Great. There's a birthday party at work today. Now I can stand around and feel uncomfortable for an hour.
I woke up on the steps beside a plate of spaghetti and a toilet paper roll ripped in half. And i actually think this day is gonna get better.
Ok. Cause im very serious about this. I wanna strip and do coke for a month
Drunk sex destroyed my coffee table... ikea this weekend?
Restaurants Roasting People Who Gave Them Negative Yelp Reviews (25 Pics)
I think I saw maybe 3 ugly girls the entire time we were there
Yea its like that frat house was built to keep fat chicks out of parties
I lull them into a false sense of security with my gayness. Then when they're vulnerable, I strike, like a snake. A big non-gay snake, with huge balls.
did you know that my friend knows a guy with 3 balls what the actual fuck
It's all fun and games until some random starts jerking it on the deck.

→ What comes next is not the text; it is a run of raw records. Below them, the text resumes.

(** Enough fair turns without a refusal end the benchmark. *)
Lemma fair_schedules_end num msgs segs :
  0 <= num < 2 ^ 31 -> 0 <= msgs -> Forall (fair num) segs -> Forall (Forall (fun l => ~ connecting_fails l)) segs ->
  (num + 1) * (msgs + 6) <= zlen segs ->
  let s := run num msgs (mjoin segs) init in
  main s = Joined /\ ~ thrown s /\ Forall (fun c => phase c = Returned) (clients s)
  /\ forall elapsed, exists r, aggregate elapsed s = Ok r.
Proof.
  intros Hnum Hmsgs Hfair Hok Hlen. cbn zeta. pose proof (init_ok num Hnum) as H0.
  assert (Hw : work num msgs init <= zlen segs) by (unfold work, main_budget; cbn [main init clients]; rewrite zlen_nil; change (total (budget msgs) []) with 0; nia).
  assert (Hth : ~ thrown (run num msgs (mjoin segs) init)) by (by apply unthrown_run).
  destruct (segments_finish num msgs Hnum segs init H0 (fun _ => Forall_nil_2 _) Hfair Hok Hw) as [E|]; [|done].
  pose proof (run_ok num msgs Hnum (mjoin segs) init H0) as Hs. set (s := run num msgs _ init) in *.
  split; [done|]. split; [done|]. split; [|intros elapsed; apply aggregate_returns]. apply Forall_lookup. intros j c Hj.
  apply (b_joined _ _ Hs j c Hj). by rewrite E.
Qed.

(** With a negative number of messages they end the program. *)
Lemma negative_throws num msgs segs :
  0 < num < 2 ^ 31 -> msgs < 0 -> Forall (fair num) segs -> Forall (Forall (fun l => ~ connecting_fails l)) segs ->
  (num + 1) * 6 <= zlen segs -> thrown (run num msgs (mjoin segs) init).
Proof.
  intros Hnum Hmsgs Hfair Hok Hlen. assert (Hnum' : 0 <= num < 2 ^ 31) by lia. pose proof (init_ok num Hnum') as H0.
  assert (Hw : work num msgs init <= zlen segs) by (unfold work, main_budget; cbn [main init clients]; rewrite zlen_nil; change (total (budget msgs) []) with 0; nia).
  destruct (segments_finish num msgs Hnum' segs init H0 (fun _ => Forall_nil_2 _) Hfair Hok Hw) as [E|]; [|done].
  exfalso. pose proof (run_ok num msgs Hnum' (mjoin segs) init H0) as Hs.
  pose proof (unsignalled num msgs (mjoin segs) ltac:(lia) Hmsgs) as Hg. rewrite (b_go _ _ Hs), E in Hg. done.
Qed.

Lemma refusal_waits num msgs ls ks :
  0 <= num < 2 ^ 31 -> refused (run num msgs ls init) ->
  let s := run num msgs (ls ++ ks) init in
  main s = Spawning \/ main s = AwaitReady.
Proof.
  intros Hnum Href. cbn zeta. rewrite run_app.
  pose proof (run_ok num msgs Hnum ls init (init_ok num Hnum)) as Hs.
  pose proof (refused_forever num msgs Hnum ks _ Hs Href) as Href'.
  pose proof (run_ok num msgs Hnum ks _ Hs) as Hs'. set (s := run num msgs ks _) in *.
  destruct (refused_short num s Hs' Href') as [_ Hrel]. pose proof (b_go _ _ Hs') as Hg. destruct Href' as [Eg _].
  rewrite Eg in Hg. destruct (main s); try done; [by left|by right].
Qed.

We should go, because after those margaritas time is running out on my sobriety clock.
Woman Posts Harassing DMs From Creep Online, Now He’s Upset Because People Told His Mom
I said that I'm avoiding parties and guys, and the freshman girl just laughed
I came home wearing somebody's thong. If you're missing one message me privately.
I woke up to a stripper (who added me on Facebook) messaging me reminding me to cancel my card if I can't find it
I don't give a fuck that he's gay and keeps hitting on me. Free cocaine is free cocaine bro
I'm at a sex party and there's a guy in an ICP jersey and trip pants. I see now that this is the moment in the movie of my life I recognize I have a problem
Found your brother. He was passed out in the tub holding a bottle of Shatto milk wearing nothing but his tighty-whities.